JD: What’s the latest on that distillery project?
CC: We’ve already started the ground-breaking work and our distillery should be operational in a couple of years’ time.
JD: Will that site house both of your brands?
CC: They’re on the same basic plot of land in Bardstown, Kentucky, but it’s divided into two quite separate sites because they are independent brands.
JD: What about Tequila – are you happy with what you have and that you’ve got the agave supply you need to continue to grow?
CC: We have our own production facilities and we’ve actually got our own agave supply so we are in a good place. We’ve got two Tequila brands and a mezcal. We have the Villa One brand which we collaborate with Nick Jonas and John Varvatos on in that kind of celebrity space. And then we have our own ultra-premium Tequila Cenote. Both of those are made at the same production facility in Jalisco in Mexico.

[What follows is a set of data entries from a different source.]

(** * Riftory: gesture layer, looped feed and favourites

    A shallow embedding of the stateful parts of the Riftory client:

    - [HomeScreen]: the triple-overscroll detector ([handleScrollEndDrag]);
    - [HomeFavorites]: the awaited favourite toggle of the same screen;
    - [ReelItem]: single/double tap disambiguation ([handleTap]) together
      with the timer table of the JavaScript event loop it relies on;
    - [ForYouScreen]: the looped feed built by [loadProducts];
    - [EnhancedReelItem]: [getOriginalProductId] (a regular expression
      run by a backtracking matcher), [toggleFavoriteAPI] and the
      optimistic [handleFavoritePress];
    - [FavoritesContext]: the session favourites list of
      [FavoritesProvider].

    Conventions.  [Date.now()] and timer deadlines are integers ([Z],
    milliseconds).  Scroll metrics and velocities are JavaScript numbers;
    they are modelled as exact rationals ([Q]), which leaves rounding of
    the two additions in the bottom test out of the model.  Strings are
    sequences of UTF-16 code units ([list N]).  [React] refs are fields of
    a record threaded through the handlers; [async] functions are trees of
    effects whose [await] nodes are answered by the network. *)

From Stdlib Require Import ZArith QArith List Lia Bool Ascii String.
From Stdlib Require Import Decimal DecimalFacts DecimalNat Permutation.
From stdpp Require Import gmap list.
Import ListNotations.

Local Open Scope Z_scope.

(* ================================================================== *)
(** * Part I: the model                                                 *)
(* ================================================================== *)

(** ** JavaScript strings *)

Definition jsstring := list N.

(** Code units of an ASCII literal, to write identifiers readably. *)
Fixpoint lit (s : string) : jsstring :=
  match s with
  | EmptyString => []
  | String c r => N_of_ascii c :: lit r
  end.

(** ** HomeScreen: triple overscroll detector *)

Module HomeScreen.

(** The fields of [event.nativeEvent] read by the handler. *)
Record NativeScrollEvent := {
  layoutMeasurement_height : Q;
  contentOffset_y : Q;
  contentSize_height : Q;
  velocity : option (Q * Q)      (* [{x, y}], possibly undefined *)
}.

Inductive Effect :=
| ImpactMedium                    (* Haptics.impactAsync(Medium) *)
| NotificationWarning             (* Haptics.notificationAsync(Warning) *)
| Navigate (route : string).      (* navigation.navigate(route) *)

(** [overscrollCountRef] and [lastOverscrollRef]. *)
Record Refs := {
  overscrollCountRef : Z;
  lastOverscrollRef : Z
}.

Definition mount : Refs :=
  {| overscrollCountRef := 0; lastOverscrollRef := 0 |}.

Definition OVERSCROLL_WINDOW : Z := 3000.
Definition paddingToBottom : Q := 50%Q.

Definition Qlt_bool (x y : Q) : bool := negb (Qle_bool y x).

(** [layoutMeasurement.height + contentOffset.y >=
     contentSize.height - paddingToBottom] *)
Definition atBottom (e : NativeScrollEvent) : bool :=
  Qle_bool (contentSize_height e - paddingToBottom)%Q
           (layoutMeasurement_height e + contentOffset_y e)%Q.

(** [atBottom && velocity && velocity.y < -0.5] *)
Definition qualifies (e : NativeScrollEvent) : bool :=
  atBottom e &&
  match velocity e with
  | Some (_, vy) => Qlt_bool vy (- (1 # 2))%Q
  | None => false
  end.

(** [handleScrollEndDrag], with [now] the value of [Date.now()]. *)
Definition handleScrollEndDrag (now : Z) (e : NativeScrollEvent) (r : Refs)
  : Refs * list Effect :=
  if qualifies e then
    let count0 :=
      if OVERSCROLL_WINDOW <? now - lastOverscrollRef r
      then 0 else overscrollCountRef r in
    let count1 := count0 + 1 in
    if 3 <=? count1 then
      ({| overscrollCountRef := 0; lastOverscrollRef := now |},
       [ImpactMedium; NotificationWarning; Navigate "UpsideDown"])
    else
      ({| overscrollCountRef := count1; lastOverscrollRef := now |},
       [ImpactMedium])
  else (r, []).

(** A stream of scroll-end events, each with the clock reading at which
    it is handled; the result lists the effects of every event. *)
Fixpoint scrollEnds (evs : list (Z * NativeScrollEvent)) (r : Refs)
  : Refs * list (list Effect) :=
  match evs with
  | [] => (r, [])
  | (now, e) :: rest =>
      let '(r1, out) := handleScrollEndDrag now e r in
      let '(r2, outs) := scrollEnds rest r1 in
      (r2, out :: outs)
  end.

Definition isUnlock (x : Effect) : bool :=
  match x with Navigate _ => true | _ => false end.

(** Number of navigations in the effects of a run. *)
Definition unlocks (outs : list (list Effect)) : nat :=
  length (List.filter isUnlock (concat outs)).

(** A scroll end at the very bottom with downward velocity. *)
Definition pullAtBottom : NativeScrollEvent :=
  {| layoutMeasurement_height := 800%Q;
     contentOffset_y := 1200%Q;
     contentSize_height := 2000%Q;
     velocity := Some (0%Q, (- (3 # 2))%Q) |}.

End HomeScreen.

(** ** ReelItem: single tap versus double tap *)

Module ReelItem.

Definition DOUBLE_TAP_DELAY : Z := 300.

(** What the component does to the outside world: the deferred
    callback calls [onSingleTap(product)], the double-tap branch calls
    [toggleFavorite(product)].  A single tap records the deadline its
    timer was set for and the time at which the callback ran; a double
    tap records the time of the tap that ran it. *)
Inductive Fired :=
| SingleTap (due now : Z)
| DoubleTap (now : Z).

(** The two refs of the component, and the part of the event loop the
    handler talks to: the table of pending timers (identifier to
    deadline; every timer of this component carries the same callback),
    the next identifier [setTimeout] returns (identifiers are positive,
    hence truthy), and the clock, which [Date.now()] reads. *)
Record State := {
  lastTapRef : Z;
  tapTimeoutRef : option nat;
  timers : gmap nat Z;
  nextTimerId : nat;
  clock : Z
}.

Definition mount : State :=
  {| lastTapRef := 0; tapTimeoutRef := None; timers := ∅;
     nextTimerId := 1; clock := 0 |}.

Definition withLastTapRef (v : Z) (s : State) : State :=
  {| lastTapRef := v; tapTimeoutRef := tapTimeoutRef s; timers := timers s;
     nextTimerId := nextTimerId s; clock := clock s |}.

Definition withTapTimeoutRef (v : option nat) (s : State) : State :=
  {| lastTapRef := lastTapRef s; tapTimeoutRef := v; timers := timers s;
     nextTimerId := nextTimerId s; clock := clock s |}.

(** The clock moves to the time of the event being served. *)
Definition advance (now : Z) (s : State) : State :=
  {| lastTapRef := lastTapRef s; tapTimeoutRef := tapTimeoutRef s;
     timers := timers s; nextTimerId := nextTimerId s; clock := now |}.

(** [setTimeout(callback, delay)]: a new timer due [delay] from now;
    its identifier is returned. *)
Definition setTimeout (delay : Z) (s : State) : nat * State :=
  (nextTimerId s,
   {| lastTapRef := lastTapRef s; tapTimeoutRef := tapTimeoutRef s;
      timers := <[nextTimerId s := clock s + delay]> (timers s);
      nextTimerId := S (nextTimerId s); clock := clock s |}).

(** [clearTimeout(id)] *)
Definition clearTimeout (id : nat) (s : State) : State :=
  {| lastTapRef := lastTapRef s; tapTimeoutRef := tapTimeoutRef s;
     timers := delete id (timers s);
     nextTimerId := nextTimerId s; clock := clock s |}.

(** [handleTap]. *)
Definition handleTap (s : State) : State * list Fired :=
  let now := clock s in                        (* Date.now() *)
  let timeSinceLastTap := now - lastTapRef s in
  if timeSinceLastTap <? DOUBLE_TAP_DELAY then
    (* double tap: clear the pending single tap timeout *)
    let s1 :=
      match tapTimeoutRef s with
      | Some id => withTapTimeoutRef None (clearTimeout id s)
      | None => s
      end in
    (* toggleFavorite(product), then reset the last tap *)
    (withLastTapRef 0 s1, [DoubleTap now])
  else
    (* potential single tap: record it and start the timer *)
    let s1 := withLastTapRef now s in
    let '(id, s2) := setTimeout DOUBLE_TAP_DELAY s1 in
    (withTapTimeoutRef (Some id) s2, []).

(** The callback given to [setTimeout], for the timer that was due at
    [due]: [onSingleTap(product); tapTimeoutRef.current = null]. *)
Definition timeoutCallback (due : Z) (s : State) : State * list Fired :=
  (withTapTimeoutRef None s, [SingleTap due (clock s)]).

(** Events of the loop.  A timer may run at its deadline or later, and
    a tap and a timer falling in the same millisecond may be served in
    either order; the clock never goes back.  A timer that runs leaves
    the table before its callback is called. *)
Inductive Event :=
| Tap (now : Z)
| TimerFires (id : nat) (now : Z).

Definition step (s : State) (ev : Event) : option (State * list Fired) :=
  match ev with
  | Tap now =>
      if clock s <=? now then Some (handleTap (advance now s)) else None
  | TimerFires id now =>
      match timers s !! id with
      | Some due =>
          if (due <=? now) && (clock s <=? now)
          then Some (timeoutCallback due (clearTimeout id (advance now s)))
          else None
      | None => None
      end
  end.

Fixpoint run (evs : list Event) (s : State) : option (State * list Fired) :=
  match evs with
  | [] => Some (s, [])
  | ev :: rest =>
      match step s ev with
      | Some (s1, out) =>
          match run rest s1 with
          | Some (s2, log) => Some (s2, out ++ log)
          | None => None
          end
      | None => None
      end
  end.

Fixpoint tapTimes (evs : list Event) : list Z :=
  match evs with
  | [] => []
  | Tap now :: rest => now :: tapTimes rest
  | TimerFires _ _ :: rest => tapTimes rest
  end.

(** Every tap comes at least [DOUBLE_TAP_DELAY] after the one before
    ([last] is the time of the tap before the first). *)
Fixpoint spaced (last : Z) (ts : list Z) : Prop :=
  match ts with
  | [] => True
  | t :: rest => DOUBLE_TAP_DELAY <= t - last /\ spaced t rest
  end.

Definition isDoubleTap (f : Fired) : bool :=
  match f with DoubleTap _ => true | SingleTap _ _ => false end.

(** Deadlines of the single-tap callbacks that ran. *)
Fixpoint singleTapDues (log : list Fired) : list Z :=
  match log with
  | [] => []
  | SingleTap due _ :: rest => due :: singleTapDues rest
  | DoubleTap _ :: rest => singleTapDues rest
  end.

And then we have the Se Busca mezcal which is made at Oaxaca in Mexico. It’s a less smoky offering in that mezcal category and has a strong female story to the brand, so we feel in a great place there.
JD: Any plans to introduce spirits-based RTDs on these or other brands in the roster?
CC: We definitely look into the category. An area we might consider – rather than ready-to-drink is ready-to-serve because it’s more in that cocktail space and fits better with our ultra-premium portfolio. We’ll certainly look into that and we’ve been exploring different options for us to try out. Who knows? In the course of the next 12 months, we may do something.